Forward-Looking Statements

This news release contains forward-looking statements and information that are based on the beliefs of management and reflect the Company's current expectations. When used in this news release, the words "estimate", "project", "belief", "anticipate", "intend", "expect", "plan", "predict", "may" or "should" and the negative of these words or such variations thereon or comparable terminology, are intended to identify forward-looking statements and information. Such statements and information reflect the current view of the Company with respect to risks and uncertainties that may cause actual results to differ materially from those contemplated in those forward-looking statements and information.

By their nature, forward-looking statements involve known and unknown risks, uncertainties and other factors which may cause actual results, performance or achievements, or other future events, to be materially different from any future results, performance or achievements expressed or implied by such forward-looking statements. Such factors include, among others, the following risks:

  • - risks associated with marketing and sale of securities

    - the need for additional financing requirements and access to capital, reliance on key personnel

    - the potential for conflicts of interest among certain officers or directors with certain other projects

    - the volatility of the volume and price of the Common Shares, the failure of the business strategy, the integrity of the Company's patents and proprietary intellectual property and competition.

The Company cautions that the foregoing list of risk factors is not exhaustive and is subject to change and there can be no assurance that such assumptions will reflect the actual outcome of such items or factors. When relying on the Company's forward-looking statements and information to make decisions, investors and others should carefully consider the foregoing factors, and other uncertainties and potential events, including the risk factors, set out in the Company's Listing Statement. The Company has assumed a certain progression, which may not be realized. It has also assumed that the material factors referred to above will not cause such forward-looking statements and information to differ materially from actual results or events.
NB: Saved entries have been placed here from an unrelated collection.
Lemma retry_arrives id args fs rest r d req : segment id ->
  Parse args [("step", FString ""); ("force", FBool false)] = Ok (fs, rest) -> segment (string_of_flag "step" fs) ->
  executions ("retry" :: id :: args) = Send req None -> delivered req r ->
  apiRoutes r d
  = change 200 r (Executions.RetryExecutionStep (es 0) (es 1) (tenantID r) id (string_of_flag "step" fs) (actorID r) (requestID r)
      (traceID r) (bool_of_flag "force" fs) d) PExecution.
Proof.
  intros Hid Hp Hstep Hsend [Hm Hpath Hb].
  assert (req = mkOutgoing "POST" ("/api/v1/executions/" +:+ id +:+ "/steps/" +:+ string_of_flag "step" fs +:+ "/retry")
    "application/json" (marshal (JObj [("force", JBool (bool_of_flag "force" fs))]))) as ->.
  { revert Hsend. unfold executions, with_flags. cbn [streqb in_strs existsb orb]. rewrite Hp.
    rewrite (proj2 (streqb_neq (string_of_flag "step" fs) "")) by apply Hstep. by intros [= <-]. }
  cbn [og_Method og_Path og_Body] in *.
  unfold Control.apiRoutes. rewrite Hm, Hpath. change (Auth.apiRoutes _ _) with (Some Auth.H_executionRoute).
  cbn [Control.serve]. unfold Control.executionRoute.
  rewrite (parts_four "/api/v1/executions/" _ id "steps" (string_of_flag "step" fs) "retry") by done. rewrite Hm.
  change (streqb "steps" "steps" && streqb "retry" "retry" && streqb "POST" "POST") with true. cbv iota.
  unfold Control.retryStep. rewrite (object_decoded r _ _ _ (bool_of_flag "force" fs) Hb); [done|by repeat constructor|vm_compute; reflexivity|].
  apply bool_member_read; [names_tac|in_fields].
Qed.

Lemma lifecycle_arrives verb id r d req : in_strs verb ["pause"; "resume"; "cancel"; "rollback"] = true -> segment id ->
  executions [verb; id] = Send req None -> delivered req r ->
  apiRoutes r d
  = if streqb verb "rollback"
    then change 200 r (Executions.StartExecutionRollback (es 0) (es 1) (tenantID r) id (actorID r) (requestID r) (traceID r) d)
           PExecution
    else change 200 r (Executions.ChangeExecutionState (es 0) (es 1) (tenantID r) id verb (actorID r) (requestID r) (traceID r) d)
           PExecution.
Proof.
  intros Hverb Hid Hsend [Hm Hpath _].
  assert (verb = "pause" \/ verb = "resume" \/ verb = "cancel" \/ verb = "rollback") as Hv.
  { unfold in_strs in Hverb. cbn [existsb] in Hverb. rewrite !orb_true_iff, !streqb_eq in Hverb. naive_solver. }
  assert (req = mkOutgoing "POST" ("/api/v1/executions/" +:+ id +:+ "/" +:+ verb) "application/json" "{}") as ->.
  { revert Hsend. destruct Hv as [-> | [-> | [-> | ->]]]; by intros [= <-]. }
  cbn [og_Method og_Path og_Body] in *. assert (segment verb) as Hsv by (by destruct Hv as [-> | [-> | [-> | ->]]]).
  unfold Control.apiRoutes. rewrite Hm, Hpath. change (Auth.apiRoutes _ _) with (Some Auth.H_executionRoute).
  cbn [Control.serve]. unfold Control.executionRoute. rewrite (parts_two _ _ _ _ Hpath Hid Hsv), Hm.
  by destruct Hv as [-> | [-> | [-> | ->]]].
Qed.

(** ** What the commands are for *)

Definition segmentb (s : string) : bool := negb (streqb s "") && negb (contains_byte s "/").
Definition utf8 (s : string) : bool := streqb (clean s) s.

Lemma segmentb_spec s : segmentb s = true -> segment s.
Proof. unfold segmentb. intros [H1 H2]%andb_true_iff. split; [by apply streqb_neq, negb_true_iff|by apply negb_true_iff]. Qed.

(** The command sends one request, and the server answers it with [o]. *)
Definition does (c : command) (r : http_request) (d : db) (o : Control.outcome) : Prop :=
  exists req, c = Send req None /\ (delivered req r -> apiRoutes r d = o).

(** What a command asks the server to do, in terms of the store: [None] when the
    flags do not parse or a text cannot be sent. *)
Definition transition_meant (verb id : string) (flags : list string) (r : http_request) (d : db) : option Control.outcome :=
  match Parse flags [("version", FInt 0); ("reason", FString "")] with
  | Ok (fs, _) =>
      if (1 <=? int_of_flag "version" fs) && utf8 (string_of_flag "reason" fs) then
        Some (change 200 r (Storage.TransitionIncident (es 0)
          (Storage.mkTransitionInput (tenantID r) id
             (if streqb verb "resolve" then Incidents.Resolved else Incidents.Acknowledged) (int_of_flag "version" fs) (actorType r)
             (actorID r) (string_of_flag "reason" fs) (requestID r) (traceID r)) d) PIncident)
      else None
  | Err _ => None
  end.
Definition decision_meant (verb id : string) (flags : list string) (r : http_request) (d : db) : option Control.outcome :=
  match Parse flags [("reason", FString "")] with
  | Ok (fs, _) =>
      if utf8 (string_of_flag "reason" fs) then
        Some (change 200 r (Executions.DecideApproval (es 0) (es 1) (tenantID r) id
          (if streqb verb "reject" then "rejected" else "approved") (actorID r) (string_of_flag "reason" fs) (requestID r)
          (traceID r) d) PExecution)
      else None
  | Err _ => None
  end.
Definition start_meant (key : string) (flags : list string) (r : http_request) (d : db) : option Control.outcome :=
  match Parse flags [("incident", FString ""); ("dry-run", FBool false)] with
  | Ok (fs, _) =>
      if utf8 (string_of_flag "incident" fs) then
        Some (change 201 r (Executions.StartExecution url_Parse decode_runbook (es 0) (es 1)
          (Executions.mkStartExecutionInput (tenantID r) key (string_of_flag "incident" fs) (actorID r) (requestID r) (traceID r)
             (bool_of_flag "dry-run" fs) (Ok (Control.parameters_json None)) trace) d) PExecution)
      else None
  | Err _ => None
  end.
Definition retry_meant (id : string) (flags : list string) (r : http_request) (d : db) : option Control.outcome :=
  match Parse flags [("step", FString ""); ("force", FBool false)] with
  | Ok (fs, _) =>
      if segmentb (string_of_flag "step" fs) then
        Some (change 200 r (Executions.RetryExecutionStep (es 0) (es 1) (tenantID r) id (string_of_flag "step" fs) (actorID r)
          (requestID r) (traceID r) (bool_of_flag "force" fs) d) PExecution)
      else None
  | Err _ => None
  end.
Definition lifecycle_meant (verb id : string) (flags : list string) (r : http_request) (d : db) : option Control.outcome :=
  if nonempty flags then None
  else if streqb verb "rollback" then
    Some (change 200 r (Executions.StartExecutionRollback (es 0) (es 1) (tenantID r) id (actorID r) (requestID r) (traceID r) d)
            PExecution)
  else Some (change 200 r (Executions.ChangeExecutionState (es 0) (es 1) (tenantID r) id verb (actorID r) (requestID r) (traceID r) d)
               PExecution).

Definition meaning (name verb id : string) (flags : list string) (r : http_request) (d : db) : option Control.outcome :=
  if negb (segmentb id) then None
  else if streqb name "incidents" && in_strs verb ["ack"; "resolve"] then transition_meant verb id flags r d
  else if streqb name "approvals" && in_strs verb ["approve"; "reject"] then decision_meant verb id flags r d
  else if streqb name "runbooks" && streqb verb "run" then start_meant id flags r d
  else if streqb name "executions" && streqb verb "retry" then retry_meant id flags r d
  else if streqb name "executions" && in_strs verb ["pause"; "resume"; "cancel"; "rollback"] then lifecycle_meant verb id flags r d
  else None.

Lemma transition_does verb id flags r d o : verb = "ack" \/ verb = "resolve" -> segment id ->
  transition_meant verb id flags r d = Some o -> does (incidents (verb :: id :: flags)) r d o.
Proof.
  intros Hv Hid. unfold transition_meant. destruct (Parse flags _) as [[fs rest]|] eqn:Hp; [|done].
  destruct (_ && _) eqn:E; [|done]. intros [= <-]. apply andb_true_iff in E as [Hn%Z.leb_le Hu%streqb_eq].
  assert (exists req, incidents (verb :: id :: flags) = Send req None) as [req Hs].
  { unfold incidents, with_flags. destruct Hv as [-> | ->]; cbn [streqb orb]; rewrite Hp, (proj2 (Z.ltb_ge _ 1)) by done; by eexists. }
  exists req. split; [done|]. intros Hd. by eapply transition_arrives.
Qed.

Lemma decision_does verb id flags r d o : verb = "approve" \/ verb = "reject" -> segment id ->
  decision_meant verb id flags r d = Some o -> does (approvals (verb :: id :: flags)) r d o.
Proof.
  intros Hv Hid. unfold decision_meant. destruct (Parse flags _) as [[fs rest]|] eqn:Hp; [|done].
  destruct (utf8 _) eqn:Hu; [|done]. intros [= <-]. apply streqb_eq in Hu.
  assert (exists req, approvals (verb :: id :: flags) = Send req None) as [req Hs].
  { unfold approvals, with_flags. destruct Hv as [-> | ->]; cbn [streqb negb andb]; rewrite Hp; by eexists. }
  exists req. split; [done|]. intros Hd. by eapply decision_arrives.
Qed.

Lemma start_does key flags r d o : segment key -> start_meant key flags r d = Some o ->
  does (runbooks ReadFile ("run" :: key :: flags)) r d o.
Proof.
  intros Hid. unfold start_meant. destruct (Parse flags _) as [[fs rest]|] eqn:Hp; [|done].
  destruct (utf8 _) eqn:Hu; [|done]. intros [= <-]. apply streqb_eq in Hu.
  assert (exists req, runbooks ReadFile ("run" :: key :: flags) = Send req None) as [req Hs].
  { unfold runbooks, with_flags. cbn [streqb orb]. rewrite Hp. by eexists. }
  exists req. split; [done|]. intros Hd. by eapply start_arrives.
Qed.

Lemma retry_does id flags r d o : segment id -> retry_meant id flags r d = Some o ->
  does (executions ("retry" :: id :: flags)) r d o.
Proof.
  intros Hid. unfold retry_meant. destruct (Parse flags _) as [[fs rest]|] eqn:Hp; [|done].
  destruct (segmentb _) eqn:Hu; [|done]. intros [= <-]. apply segmentb_spec in Hu.
  assert (exists req, executions ("retry" :: id :: flags) = Send req None) as [req Hs].
  { unfold executions, with_flags. cbn [streqb in_strs existsb orb]. rewrite Hp.
    rewrite (proj2 (streqb_neq _ "")) by apply Hu. by eexists. }
  exists req. split; [done|]. intros Hd. by eapply retry_arrives.
Qed.

Lemma lifecycle_does verb id flags r d o : in_strs verb ["pause"; "resume"; "cancel"; "rollback"] = true -> segment id ->
  lifecycle_meant verb id flags r d = Some o -> does (executions (verb :: id :: flags)) r d o.
Proof.
  intros Hv Hid. unfold lifecycle_meant. destruct flags; [|done]. cbn [nonempty]. intros Ho.
  assert (exists req, executions [verb; id] = Send req None) as [req Hs].
  { unfold executions. rewrite Hv. unfold in_strs in Hv. cbn [existsb] in Hv. rewrite !orb_true_iff, !streqb_eq in Hv.
    destruct Hv as [-> | [-> | [-> | [-> | ?]]]]; [by eexists..|done]. }
  exists req. split; [done|]. intros Hd. rewrite (lifecycle_arrives verb id r d req Hv Hid Hs Hd).
  by destruct (streqb verb "rollback"); injection Ho.
Qed.

Context (WriteFile : string -> string -> option error).
Lemma safe_find_execution t i : t = ten -> safe (find_execution t i) (fun o => o <> None -> mine executions i).
Proof.
  intros ->. unfold find_execution.
  eapply safe_weaken; [apply (safe_find _ _ executions (fun x => streqb (ex_tenant_id x) ten && exec_id_is i x)); [done|named_tac]|].
  intros [x|] Hx Hn; [|done]. facts_tac. mine_tac.
Qed.
#[local] Hint Resolve safe_find_execution : isolation.

Lemma safe_apply_action x status action : mine executions x -> safe (apply_action x status action) (fun _ => True).
Proof. intros Hm. unfold apply_action. safe_tac. Qed.
Lemma safe_ChangeExecutionState x action actor req tr :
  safe (ChangeExecutionState_tx ten x action actor req tr) (fun _ => True).
Proof.
  unfold ChangeExecutionState_tx. eapply safe_bind; [apply safe_pure|intros _ _].
  eapply safe_bind; [by apply safe_find_execution|]. intros [y|] Hy; [|apply safe_throw]. specialize (Hy ltac:(done)).
  eapply safe_bind; [by apply safe_apply_action|]. intros st _. by apply safe_audit.
Qed.

Lemma safe_RetryExecutionStep x step actor req tr force :
  safe (RetryExecutionStep_tx ten x step actor req tr force) (fun _ => True).
Proof.
  unfold RetryExecutionStep_tx. eapply safe_bind; [apply safe_pure|intros _ _]. eapply safe_bind.
  { apply (safe_select_row _ _ _ (fun _ => mine executions x /\ mine execution_steps step)).
    intros e d [r y] K [Hin Hp]%filter_elem. facts_tac. unfold steps_with_execution in Hin.
    apply list_elem_of_bind in Hin as (r' & Hin & Hr'). apply list_elem_of_bind in Hin as (y' & [= -> ->]%list_elem_of_singleton & Hy).
    apply filter_elem in Hy as [Hy Hk]. facts_tac.
    assert (mine executions (ex_id y')) as Hm by (by apply (found_mine _ _ d executions)).
    split; [by subst|]. subst. apply (kept_keys _ _ d K execution_steps); [done..|]. own_tac. }
  intros [[r y]|] Hf; [|apply safe_throw]. facts_tac. safe_tac.
Qed.

Lemma safe_insert_rollback x item pos : mine executions x -> safe (insert_rollback x item pos) (fun _ => True).
Proof. intros Hm. unfold insert_rollback. safe_tac. Qed.
Lemma safe_StartExecutionRollback x actor req tr : safe (StartExecutionRollback_tx ten x actor req tr) (fun _ => True).
Proof.
  unfold StartExecutionRollback_tx. eapply safe_bind; [apply safe_pure|intros _ _].
  eapply safe_bind; [by apply safe_find_execution|]. intros [y|] Hy; [|apply safe_throw]. specialize (Hy ltac:(done)).
  safe_tac. by apply safe_insert_rollback.
Qed.

(** ** Approvals *)

Lemma safe_finalize x : mine executions x -> safe (finalizeExecutionIfDone x) (fun _ => True).
Proof.
  intros Hm. unfold finalizeExecutionIfDone. eapply safe_bind; [apply safe_any_row|]. intros [[st n]|] _; [|apply safe_throw].
  safe_tac.
Qed.
#[local] Hint Resolve safe_finalize : isolation.
Lemma safe_decide_execution decision x : mine executions x -> safe (decide_execution decision x) (fun _ => True).
Proof. intros Hm. unfold decide_execution. safe_tac. Qed.
#[local] Hint Resolve safe_decide_execution : isolation.

(** An execution the tenant has a step of. *)
Lemma step_execution d r : kept ten d0 d -> r ∈ d execution_steps -> mine execution_steps (st_id r) ->
  mine executions (st_execution_id r).
Proof.
  intros K Hr Hm. pose proof (mine_own _ _ d execution_steps r K Hr Hm) as Ho. cbn [other] in Ho.
  intros x Hx Hox E. apply not_true_iff_false in Ho. apply Ho, in_strs_elem. unfold others. rewrite <- E.
  apply list_elem_of_fmap. exists x. split; [done|]. apply list_elem_of_In, filter_In. by rewrite <- list_elem_of_In.
Qed.

Lemma safe_DecideApproval a decision actor reason req tr :
  safe (DecideApproval_tx ten a decision actor reason req tr) (fun _ => True).
Proof.
  unfold DecideApproval_tx. eapply safe_bind; [apply safe_pure|intros _ _]. eapply safe_bind.
  { apply (safe_select_row _ _ _ (fun ar => mine approvals a /\ mine execution_steps (ap_execution_step_id ar.1)
      /\ mine executions (st_execution_id ar.2))).
    intros e d [ap r] K Hin. unfold approvals_with_step in Hin.
    apply list_elem_of_bind in Hin as (ap' & Hin & Hap). apply list_elem_of_bind in Hin as (r' & [= -> ->]%list_elem_of_singleton & Hr).
    apply filter_elem in Hap as [Hap Hp], Hr as [Hr Hk]. facts_tac.
    assert (mine execution_steps (ap_execution_step_id ap')) as Hm by
      (apply (kept_tied _ _ d K approvals); [done|by apply (own_plain ten d0 approvals)]).
    split_and!; [subst; by apply (found_mine _ _ d approvals)|done|]. apply (step_execution d); [done..|]. by rewrite Hk. }
  intros [[ap r]|] Hf; [|apply safe_throw]. facts_tac. safe_tac.
Qed.
End Documents.
End Stores.
End Accounts.
End Handlers.

(** The transactions of a request. *)
Create HintDb served discriminated.
#[export] Hint Resolve safe_CreateServiceAccount safe_UpdateServiceAccount safe_CreateServiceAccountKey
  safe_RevokeServiceAccountKey safe_CreateOIDCProvider safe_UpdateOIDCProvider safe_CreateOIDCIdentity safe_UpdateOIDCIdentity
  safe_createSource safe_ApplyPolicy safe_createChannel safe_TransitionIncident safe_ApplyRunbook safe_StartExecution
  safe_ChangeExecutionState safe_RetryExecutionStep safe_StartExecutionRollback safe_DecideApproval : served.
#[export] Hint Extern 1 (_ = _) => reflexivity : served.
End Isolation.
Lemma connect_spec c (w : world) :
  match connect c w with
  | (l, _, Ok _) => l = [Acquired Connection]
  | (l, _, Err _) => l = [] \/ l = [Acquired Connection; Released Connection]
  end.
Proof.
  unfold Entry.connect. pose proof (connect_ensures_stream meanwhile dialled context (NATSStream c) (NATSSubject c)
    (NATSConsumer c) (wd_jet w)) as Hc.
  destruct (Connect _ _ _ _ _ _ _) as [[[b|x] l] j]; [by destruct Hc as (_ & -> & _)|].
  destruct Hc as [-> | ->]; [by left|by right].
Qed.

Lemma boot_brackets service version serve good w :
  (forall c box bus now, Load Getenv service version = Ok c -> prepared c w now -> is_ok (Cryptox.NewBox (MasterKey c)) = true ->
     let '(l, _, r) := serve c box bus now in good l r) ->
  bracketed [Signals; Tracer; Pool; Connection] good (boot service version serve w).
Proof.
  intros Hserve. apply bracketed_bind; [done|]. intros ? cfg [= <- Hl].
  apply bracketed_deferred. cbn. split; [done|].
  apply bracketed_deferred. pose proof (tracing_spec cfg w) as Ht.
  destruct (tracing cfg w) as [[lt wt] [[]|xt]]; [destruct Ht as [-> ->]|by left]. split; [done|].
  apply bracketed_bind; [done|]. intros ? box [= <- Hb].
  apply bracketed_deferred. pose proof (open_spec (DatabaseURL cfg) w) as Ho.
  destruct (Open _ _ _ _ w) as [[lo wo] [[]|xo]]; [destruct Ho as [-> ->]|exact Ho]. split; [done|].
  apply bracketed_bind; [apply migrate_quiet|]. intros w2 [] Hm.
  apply bracketed_deferred. pose proof (connect_spec cfg w2) as Hs.
  destruct (connect cfg w2) as [[lc w3] [bus|xc]] eqn:Hc; [|exact Hs]. split; [exact Hs|].
  assert (prepared cfg w w3) as Hp by by eapply prepare. specialize (Hserve cfg box bus w3 Hl Hp).
  rewrite Hb in Hserve. specialize (Hserve eq_refl). destruct (serve cfg box bus w3) as [[ls w'] r].
  right. exists ls. split; [|done]. unfold bracket. cbn. by rewrite app_nil_r.
Qed.

(** The two ends of a process, once it serves. *)
Lemma server_served activity s c box bus (now : world) :
  let '(l, _, r) := server_serve activity s c box bus now in
  exists ended, l = [Spawned (Listener (HTTPAddress c)) now; ended]
    /\ ((exists answer, ended = ShutDown (HTTPAddress c) answer /\ r = of_error answer)
       \/ (exists x, ended = Received (Listener (HTTPAddress c)) (Some x)
             /\ r = if errors_is "http: Server closed" x then Ok () else Err x)).
Proof.
  destruct s as [answer|x]; unfold server_serve, mbind, proc_bind, spawn, log, lift; cbn; eexists; (split; [done|]).
  - left. by exists answer.
  - right. by exists x.
Qed.

Lemma worker_served activity t c box bus (now : world) :
  let '(l, _, r) := worker_serve activity t c box bus now in
  exists now1 now2 ended stopped,
    l = [Spawned (Listener (WorkerHTTPAddress c)) now; Spawned (Component EventWorker) now1;
         Spawned (Component RunbookWorker) now2] ++ ended ++ [Released Signals] ++ stopped
    /\ ((exists answer, stopped = [ShutDown (WorkerHTTPAddress c) answer]
           /\ ((ended = [] \/ (exists g, ended = [Received (Component g) None])
                \/ (exists x, ended = [Received (Listener (WorkerHTTPAddress c)) (Some x)]
                      /\ errors_is "http: Server closed" x = true)) /\ r = of_error answer
              \/ exists g x, ended = [Received (Component g) (Some x)] /\ r = Err x))
       \/ (exists x, stopped = [] /\ ended = [Received (Listener (WorkerHTTPAddress c)) (Some x)]
             /\ errors_is "http: Server closed" x = false /\ r = Err x)).
Proof.
  destruct t as [answer|x answer|g [x|] answer]; unfold worker_serve, mbind, proc_bind, spawn, log, cancel, Shutdown, lift; cbn.
  - exists (activity (Listener (WorkerHTTPAddress c)) now). eexists _, [], [_]. split; [done|]. left.
    exists answer. auto.
  - destruct (errors_is "http: Server closed" x) eqn:Ex; cbn; eexists _, _, [_].
    + exists [ShutDown (WorkerHTTPAddress c) answer]. split; [done|]. left. exists answer. split; [done|]. left.
      split; [|done]. right. right. by exists x.
    + exists []. split; [done|]. right. by exists x.
  - eexists _, _, [_], [_]. split; [done|]. left. exists answer. split; [done|]. right. by exists g, x.
  - eexists _, _, [_], [_]. split; [done|]. left. exists answer. split; [done|]. left. split; [|done]. right. left. by exists g.
Qed.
THE FORWARD-LOOKING INFORMATION CONTAINED IN THIS NEWS RELEASE REPRESENTS THE EXPECTATIONS OF THE COMPANY AS OF THE DATE OF THIS NEWS RELEASE AND, ACCORDINGLY, IS SUBJECT TO CHANGE AFTER SUCH DATE. READERS SHOULD NOT PLACE UNDUE IMPORTANCE ON FORWARD-LOOKING INFORMATION AND SHOULD NOT RELY UPON THIS INFORMATION AS OF ANY OTHER DATE. WHILE THE COMPANY MAY ELECT TO, IT DOES NOT UNDERTAKE TO UPDATE THIS INFORMATION AT ANY PARTICULAR TIME EXCEPT AS REQUIRED IN ACCORDANCE WITH APPLICABLE SECURITIES LEGISLATION.